Les atypies varient en fonction des remaniements internes et de la paroi : aspect multiloculaire, débris nécrotico-hémorragiques, irrégularités de paroi, cloisons internes, compression de la voie biliaire principale et/ou du canal pancréatique principal, ce qui les rendent parfois indistinguables d’autres lésions kystiques. Les diagnostics différentiels principaux sont les cystadénomes mucineux, les cystadénomes séreux, et les TIPMP.

Un saignement intrakystique devra être évoqué en présence d’une hyperdensité spontanée au sein de la collection au scanner, d’un hypersignal spontané en pondération T1 à l’IRM, ou d’un niveau liquide-liquide.

La présence de gaz au sein du pseudo-kyste, associée à un contenu hétérogène et une paroi épaisse orienteront vers un kyste surinfecté (en l’absence de ponction récente).

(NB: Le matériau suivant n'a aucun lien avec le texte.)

(** * Adaptive learning platform: concept ordering, time utilities,
      mastery classification, adaptive question mix, file validation

    A shallow embedding of the client-side post-processing code of the
    services
      - [conceptExtractionService.js]  (pathway creation, dependency sort,
        time parsing and formatting, difficulty distribution),
      - [questionGenerationService.js] (weak and strong areas, difficulty
        adjustment, adaptive mix assembly, Fisher-Yates shuffle),
      - [fileAnalysisService.js]       (file validation),
    of the post-processing of concept extraction and the duration of a
    study plan, and of the state handlers of the upload page and of the
    assessment page that call these services, followed by the
    properties proved about it.

    Modelling conventions.
      - A JavaScript number that counts positions, lengths or seconds of
        the session clock is a [Z]. A number read from a text or added
        up from such readings is a [Js.number]: an integer-valued
        double, an infinity or [NaN], with the rounding of the language
        written out.
      - A JavaScript string is a [string], each [ascii] standing for one
        code unit below 256.
      - An object used as a dictionary is a [gmap] of its own properties;
        a read by key goes through [Js.get], which also finds the
        members every object inherits from [Object.prototype].
      - An array is a [list]; an array of concept objects is a list of
        references ([loc]) into a read-only store of concept records, so
        that [Array.prototype.includes] compares identities as in the
        source.
      - The AI endpoint, the clock and [Math.random] are oracles collected
        in a [World]. *)

From Stdlib Require Import ZArith Ascii String Sorted.
From stdpp Require Import gmap strings list pretty.

Local Open Scope string_scope.
Local Open Scope Z_scope.
Local Open Scope list_scope.

(** ** JavaScript primitives *)

Module Js.

(** [s.startsWith(p)], used by [includes] below. *)
Fixpoint startsWith (p s : string) : bool :=
  match p, s with
  | EmptyString, _ => true
  | String a p', String b s' => if Ascii.eqb a b then startsWith p' s' else false
  | String _ _, EmptyString => false
  end.

(** [s.includes(p)]: [p] occurs in [s] as a contiguous substring. *)
Fixpoint includes (s p : string) : bool :=
  if startsWith p s then true
  else match s with
       | EmptyString => false
       | String _ s' => includes s' p
       end.

(** [String.prototype.toLowerCase] on code units below 256: the ASCII
    capitals and the Latin-1 capitals (192..222 except the
    multiplication sign 215) move up by 32. *)
Definition lower_char (c : ascii) : ascii :=
  let n := nat_of_ascii c in
  if ((65 <=? n) && (n <=? 90))%nat then ascii_of_nat (n + 32)
  else if ((192 <=? n) && (n <=? 222) && negb (n =? 215))%nat then ascii_of_nat (n + 32)
  else c.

En cas de pseudo-kyste volumineux, une compression avec thrombose veineuse splénique est possible. En cas de passage à la chronicité, la paroi peut de calcifier.


Dans les cas difficiles, l’écho-endoscopie avec ponction du liquide intra-kystique permet d’affirmer le diagnostic et d’éviter un geste chirurgical. L’analyse biochimique et cytologique du liquide de ponction montre un taux élevé de lipase et d’amylase, et un taux d’ACE inférieur à 4ng/ml.

 

Les indications chirurgicales concernent les pseudo-kystes compliqués : volumineux et compressifs, surinfectés ou hémorragiques en cas d’échec de l’embolisation.

 

 

Références bibliographiques :

 

1.   Kim YH, Saini S, Sahani D, Hahn PF, Mueller PR, Auh YH. Imaging diagnosis of cystic pancreatic lesions: pseudocyst versus nonpseudocyst. Radiographics 2005 juin;25(3):671-685.

2.   Dupas B, Mosnier J-F, Le Borgne J. Lésions kystiques du pancréas. In: Imagerie de l’abdomen. Paris: Vilgrain V, Regent D.; 2010 p. 436-455.

3.   Régent D, Ropion-Michaux H, Fairise A, Gervaise A, Jausset F, Laurent V. Imagerie en coupe des tumeurs kystiques du pancréas. Feillets de radiologie 2011 Elsevier Masson SAS;(51):173-191.

4.   Vullierme MP, Zappa M, Sibert A, Hakime A, Hamrouni A, Levy Y, Ruiz S, Sauvanet A, Ruszniewski P, Vilgrain V. Kyste pancréatique unique: opérer ou surveiller? Journées Françaises de Radiologie 2007.